差不多等了十多分鍾的樣子,那什麼飛哥便急衝衝的趕了過來,一看到我正端然坐在裏麵頓時臉色一黑,一臉陰霾的看了我一眼後又老老實實的對著胡雲天道:“二爺!”
“恩”,胡雲天看都沒看他一眼,指了指我說:“我沐兄弟找你有事,你跟他說吧。”
話音一落,這什麼飛哥便臉色一變,眼神古怪的看了我一眼,臉色漲得通紅看著我說:“沐…沐爺,您找我有事?”
看著他張開兩腿走路像螃蟹的樣子,我不由得一陣好笑,但是,當我聽到沐爺這一稱呼的時候更是驚呆了,心想這家夥沒吃錯藥吧。
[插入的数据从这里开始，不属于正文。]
(** X4: [updateUserProfile] always succeeds; the profile read back has the
    given fields, keeps the stored value of every field that was not given,
    and has last_active at the time of the call; the other tables, the plan
    and the conversation are untouched. *)
Theorem updateUserProfile_keeps_what_was_not_given
  (data : UserProfileData) (c : Chat) :
  let r := updateUserProfile data c in
  result r = inr tt
  /\ result (getUserProfile (final r))
     = inr (Some (profile_after data (clock c) (user_profile (db c))))
  /\ session_preferences (db (final r)) = session_preferences (db c)
  /\ knowledge (db (final r)) = knowledge (db c)
  /\ quiz_history (db (final r)) = quiz_history (db c)
  /\ study_sessions (db (final r)) = study_sessions (db c)
  /\ same_plan c (final r)
  /\ messages (final r) = messages c.
Proof.
  intros r. subst r.
  destruct (updateUserProfile_run data c) as (d' & -> & Hp & H1 & H2 & H3 & H4 & _).
  cbn. rewrite Hp. repeat split; assumption.
Qed.

(** ** Session preferences *)

Lemma update_if_defined_run {A} (x : js_opt A) set (c : Chat) (d : Database)
  (p : SessionPreferences) :
  keeps_checks (set (or_null x)) -> Sql.check_preferences p = true ->
  update_if_defined x set (with_db c (Sql.with_preferences d (Some p)))
  = Outcome (with_db c (Sql.with_preferences d (Some (apply_defined x set p))))
            [] (inr tt).
Proof.
  intros Hk Hp. unfold update_if_defined, apply_defined, when.
  destruct (is_defined x); [|reflexivity].
  unfold sql, Sql.update_preferences. cbn. rewrite (Hk p Hp). reflexivity.
Qed.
“你我兄弟相稱,他自然要叫你沐爺了”,胡雲天淡淡一笑,顯得理所當然的樣子。
我這才反應過來,看著眼前的飛哥問道:“飛哥,你店裏是不是有個叫陳娟的女人?”
飛哥聽後頓時一驚,抬頭看著我說:“沐爺還是叫我劉飛吧,沐爺認識陳娟?”
“可不”,我陰森森一笑看著劉飛說:“我和陳娟老相實了,飛哥不知道?”
我這話說得陰陽怪氣,頗為不善,其間意思當然是針對劉飛昨天打陳娟這事了。
果然這話一出,劉飛頓時冷汗潺潺,連忙低頭道:“沐爺,小飛以前有眼不識泰山得罪了你,還望沐爺原諒小飛。”
“倒也不至於,我和這陳娟是同鄉,兩家關係一向不錯,知道她在你這裏做事,所以有件事想麻煩飛哥你一下”,我心裏明鏡似的,我現在完全是仗的胡雲天的勢,這劉飛也不是畏懼的我,沒必要太過,於是我語氣也稍稍緩和了一些。
與此同時,因為陳娟特別的身份,我便特意扯了個慌,免得到時候這事傳到胡雙那裏說不清楚。
不過,我這話效果還是不錯的,聽到我這話的劉飛先是一驚,隨後連忙回道:“沐爺有什麼事吩咐就直接說,隻要能辦到的小飛一定辦,就當是給沐爺陪罪了。”
不得不說這劉飛做人還是比較乖巧的,這話說得滴水不漏,乖賣了,條件也談了,看他這意思分明就是他幫了我這忙之後我兩之前的事算是一筆勾消了。